Sekarang apa local wisdom kita definisikan atau konsepsikan sebagai masyarakat adat? Kalau saya tunggu dulu. Kalau saya bicara itu misalnya, apakah itu diklaim sebagai masyarakat adat? kemudian kalau saya pergi di Waemanje atau Suku Da’a, misalnya sana. Saya mungkin mengatakan bukan masyarakat adat. Semua masyarakat ini semua beradat. Punya adat yang turun temurun yang memang konstruksi bangunannya buatan manusia.

Bisakah setiap konflik yang terjadi Celebes Institute melakukan pencegahan?

Pencegahan? Saya pikir bukan pencegahan ya. Misalkan konflik sosial atau agama yang pernah terjadi di Poso. Yang kami lakukan ketika itu, konflik saat itu, ya kami hanya sebatas mengamati, menulis, kemudian mempublikasikan dan bergerak.

Kalau memang kami lakukan, itu kami hanya bisa melakukan sebatas konsolidasi. Artinya mendekati ke kelompok-kelompok yang bertikai. Kenapa mereka sampai berkonflik? Kami tidak menemukan secara parsial bahwa itu konflik agama, yang melatarbelakangi. Saya tidak menuduh, kenapa konflik sosial di Poso kemudian diframing menjadi konflik agama?

Dari hasil riset kami, yang jelas lebih pada persoalan sumber daya alam di sana. Ini bisa dilihat dari penyelesaian yang dilakukan pemerintah. Pemerintah tidak melihat local wisdom yang ada di Poso.

Nah, persoalan rakyat, terkait konflik agraria, terkait konflik sumber daya alam, konflik sosial agama. Ini kan tidak melihat batas waktu dan demografi. Walaupun sama problem sama, cuman yang membedakan adalah waktu dan tempat.

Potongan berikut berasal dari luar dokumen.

(** * ShellMonitor: the tracker core (shell_tracker_core.py, class ShellTrackerCore)

    A shallow embedding of the signal engine, the position bookkeeping, the
    simulated price generator, the sentiment cache and the price part of the
    monitoring loop, followed by the properties of the specification that
    concern them.  Further sections embed the selection of RSS entries, the
    simulated K-lines and the status report of the same class, and the
    message splitting, the price window and the signal panel of the main
    window (ui/main_window.py), with properties the code itself shows.

    Conventions of the embedding.
    - A Python float or int is an exact rational ([Q]); comparisons are the
      boolean ones the code branches on.  [None], [NaN] and [pd.NA] in an
      indicator column are [None] of an [option Q].
    - A method of the class is a computation in the monad [M]: it reads and
      writes the attributes of [self] (the record [Tracker]), emits Qt
      signals (the list of [event]s, in emission order) and may raise.
    - What the outside world answers (the exchange, the random generator, the
      news sources, the completion endpoint, the wall clock) is an argument
      of the method that asks for it. *)

From Stdlib Require Import QArith Qabs Qround Qminmax Lqa ZArith Lia String List.
From stdpp Require Import gmap strings sorting.

Open Scope string_scope.
Open Scope list_scope.
Open Scope Q_scope.

(** ** Python arithmetic on rationals *)

Module Py.

(** [x < y], [x >= y], [x > y] as the code tests them. *)
Definition ltb (x y : Q) : bool := negb (Qle_bool y x).
Definition leb (x y : Q) : bool := Qle_bool x y.
Definition geb (x y : Q) : bool := Qle_bool y x.
Definition gtb (x y : Q) : bool := negb (Qle_bool x y).

(** Truth value of a number ([if price], [not price]): zero is false. *)
Definition truthy (q : Q) : bool := negb (Qeq_bool q 0).

(** Truth value of an optional string ([if self.current_sentiment],
    [if config.get('key')]): [None] and the empty string are false. *)
Definition truthy_str (s : option string) : bool :=
  match s with
  | Some EmptyString => false
  | Some _ => true
  | None => false
  end.

(** [int(x)]: truncation toward zero. *)
Definition int (q : Q) : Z := Z.quot (Qnum q) (Z.pos (Qden q)).

(** [dict.get(key, default)] on an optional entry. *)
Definition get_default {A} (o : option A) (d : A) : A :=
  match o with Some a => a | None => d end.

End Py.

(** ** Data *)

Inductive Position := LONG.
Inductive Signal := BUY | SELL.
Inductive StopKind := STOP_LOSS | TAKE_PROFIT.

(** One row of the candle DataFrame: the columns [check_signals] reads. *)
Record Candle := {
  close : option Q;
  ma5 : option Q;
  ma25 : option Q;
  rsi : option Q;
  macd : option Q;
  macd_signal : option Q
}.

Definition DataFrame := list Candle.

(** [(summary, label, score)], the tuple of the sentiment analysis. *)
Definition Analysis : Type := string * string * Q.

(** The keys of [self.config] the core reads.  An optional field is a key
    read with [.get]. *)
Record Config := {
  binance_api_key : option string;
  binance_api_secret : option string;
  stop_loss_percent : Q;
  take_profit_percent : Q;
  sentiment_influence_enabled : option bool;
  sentiment_influence_weight : option Q;
  price_alert_threshold : option Q;
  news_enabled : bool;
  gnews_api_key : option string;
  newsapi_api_key : option string;
  deepseek_api_key : option string
}.

(** The text of a recommendation is a rendering of one price. *)
Inductive Recommendation :=
| RecBuy (stop_loss_price : Q)
| RecSell (take_profit_price : Q)
| RecNeutral.

Inductive SignalType := ST_BUY | ST_SELL | ST_NEUTRAL.

Record RssArticle := {
  rss_title : string;
  rss_summary : string;
  rss_source : string
}.

(** The Qt signals of the class, and [deepseek_request], which marks the
    [requests.post] to the completion endpoint. *)
Inductive event :=
| price_updated (price pct_change : Q)
| trade_signal (s : Signal) (price : Q)
| stop_condition_triggered (k : StopKind) (price profit_percent : Q)
| monitoring_error (msg : string)
| news_processed (a : Analysis)
| chart_data_ready (df : DataFrame)
| signal_status_updated (t : SignalType) (r : Recommendation) (confidence : Z)
| alert_triggered (pct_change : Q)
| account_balance_updated (balance value : Q)
| rss_news_received (articles : list RssArticle)
| monitoring_started (duration_minutes refresh_interval_seconds : Z)
| monitoring_stopped
| deepseek_request (headlines : list string).

(** The attributes of [self] the modelled methods touch. *)
Record Tracker := {
  config : Config;
  client : bool;
  previous_price : option Q;
  entry_price : option Q;
  position : option Position;
  account_balance : Q;
  account_value : Q;
  current_sentiment : option string;
  sentiment_score : Q;
  last_processed_news : option string;
  news_cache : gmap Z (Q * Analysis);
  last_simulated_price : option Q
}.

(** [cache_expiry], in seconds. *)
Definition cache_expiry : Q := 3600.

(** [ShellTrackerCore.__init__]. *)
Definition init (cfg : Config) : Tracker := {|
  config := cfg;
  client := false;
  previous_price := None;
  entry_price := None;
  position := None;
  account_balance := 0;
  account_value := 0;
  current_sentiment := None;
  sentiment_score := 0;
  last_processed_news := None;
  news_cache := ∅;
  last_simulated_price := None
|}.

(** Attribute assignments. *)
Definition set_config (c : Config) (t : Tracker) : Tracker :=
  {| config := c; client := client t; previous_price := previous_price t;
     entry_price := entry_price t; position := position t;
     account_balance := account_balance t; account_value := account_value t;
     current_sentiment := current_sentiment t;
     sentiment_score := sentiment_score t;
     last_processed_news := last_processed_news t;
     news_cache := news_cache t;
     last_simulated_price := last_simulated_price t |}.

Definition set_client (b : bool) (t : Tracker) : Tracker :=
  {| config := config t; client := b; previous_price := previous_price t;
     entry_price := entry_price t; position := position t;
     account_balance := account_balance t; account_value := account_value t;
     current_sentiment := current_sentiment t;
     sentiment_score := sentiment_score t;
     last_processed_news := last_processed_news t;
     news_cache := news_cache t;
     last_simulated_price := last_simulated_price t |}.

Definition set_previous_price (p : option Q) (t : Tracker) : Tracker :=
  {| config := config t; client := client t; previous_price := p;
     entry_price := entry_price t; position := position t;
     account_balance := account_balance t; account_value := account_value t;
     current_sentiment := current_sentiment t;
     sentiment_score := sentiment_score t;
     last_processed_news := last_processed_news t;
     news_cache := news_cache t;
     last_simulated_price := last_simulated_price t |}.

Definition set_entry_price (p : option Q) (t : Tracker) : Tracker :=
  {| config := config t; client := client t; previous_price := previous_price t;
     entry_price := p; position := position t;
     account_balance := account_balance t; account_value := account_value t;
     current_sentiment := current_sentiment t;
     sentiment_score := sentiment_score t;
     last_processed_news := last_processed_news t;
     news_cache := news_cache t;
     last_simulated_price := last_simulated_price t |}.

Definition set_position (p : option Position) (t : Tracker) : Tracker :=
  {| config := config t; client := client t; previous_price := previous_price t;
     entry_price := entry_price t; position := p;
     account_balance := account_balance t; account_value := account_value t;
     current_sentiment := current_sentiment t;
     sentiment_score := sentiment_score t;
     last_processed_news := last_processed_news t;
     news_cache := news_cache t;
     last_simulated_price := last_simulated_price t |}.

Definition set_account_balance (b : Q) (t : Tracker) : Tracker :=
  {| config := config t; client := client t; previous_price := previous_price t;
     entry_price := entry_price t; position := position t;
     account_balance := b; account_value := account_value t;
     current_sentiment := current_sentiment t;
     sentiment_score := sentiment_score t;
     last_processed_news := last_processed_news t;
     news_cache := news_cache t;
     last_simulated_price := last_simulated_price t |}.

Definition set_account_value (v : Q) (t : Tracker) : Tracker :=
  {| config := config t; client := client t; previous_price := previous_price t;
     entry_price := entry_price t; position := position t;
     account_balance := account_balance t; account_value := v;
     current_sentiment := current_sentiment t;
     sentiment_score := sentiment_score t;
     last_processed_news := last_processed_news t;
     news_cache := news_cache t;
     last_simulated_price := last_simulated_price t |}.

Definition set_sentiment (label : option string) (score : Q) (t : Tracker)
  : Tracker :=
  {| config := config t; client := client t; previous_price := previous_price t;
     entry_price := entry_price t; position := position t;
     account_balance := account_balance t; account_value := account_value t;
     current_sentiment := label;
     sentiment_score := score;
     last_processed_news := last_processed_news t;
     news_cache := news_cache t;
     last_simulated_price := last_simulated_price t |}.

Definition set_last_processed_news (n : option string) (t : Tracker) : Tracker :=
  {| config := config t; client := client t; previous_price := previous_price t;
     entry_price := entry_price t; position := position t;
     account_balance := account_balance t; account_value := account_value t;
     current_sentiment := current_sentiment t;
     sentiment_score := sentiment_score t;
     last_processed_news := n;
     news_cache := news_cache t;
     last_simulated_price := last_simulated_price t |}.

Definition set_news_cache (c : gmap Z (Q * Analysis)) (t : Tracker) : Tracker :=
  {| config := config t; client := client t; previous_price := previous_price t;
     entry_price := entry_price t; position := position t;
     account_balance := account_balance t; account_value := account_value t;
     current_sentiment := current_sentiment t;
     sentiment_score := sentiment_score t;
     last_processed_news := last_processed_news t;
     news_cache := c;
     last_simulated_price := last_simulated_price t |}.

Definition set_last_simulated_price (p : option Q) (t : Tracker) : Tracker :=
  {| config := config t; client := client t; previous_price := previous_price t;
     entry_price := entry_price t; position := position t;
     account_balance := account_balance t; account_value := account_value t;
     current_sentiment := current_sentiment t;
     sentiment_score := sentiment_score t;
     last_processed_news := last_processed_news t;
     news_cache := news_cache t;
     last_simulated_price := p |}.

(** ** The monad of methods: state, emitted signals, exceptions *)

Inductive exn := ZeroDivisionError | IndexError.

Inductive outcome (A : Type) :=
| Return (a : A)
| Raise (e : exn).
Arguments Return {A} a.
Arguments Raise {A} e.

(** A method run on a tracker gives its outcome, the tracker it leaves and
    the signals it emitted.  An exception keeps the assignments and the
    emissions made before it. *)
Definition M (A : Type) : Type := Tracker -> outcome A * Tracker * list event.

Diagnoses juga tidak bisa disamakan dengan apa yang terjadi di provinsi A misalnya. Kemudian pengobatannya sama apa yang terjadi di provinsi B. Karena di situ ada kultur yang berbeda. Ada pola-pola penyelesaian juga yang diselesaikan melalui adat. Kemudain juga kekuatan local wisdom, juga sangat mempengaruhi penyelesaian-penyelesaian itu, juga diperlukan menyelesaikan permasalahan itu.

Kami tidak akan melihat, kasus-kasus itu per case dalam waktu pendek. Penangkapan dalam kasus agraria misalnya. Ini kenapa, ya karena ada pihak-pihak dari kehutanan, ada pihak polisi hutan. Ada penggusuran. Kami melihat bahwa ini tanggung jawab BPN. Ada perampasan sertifikat.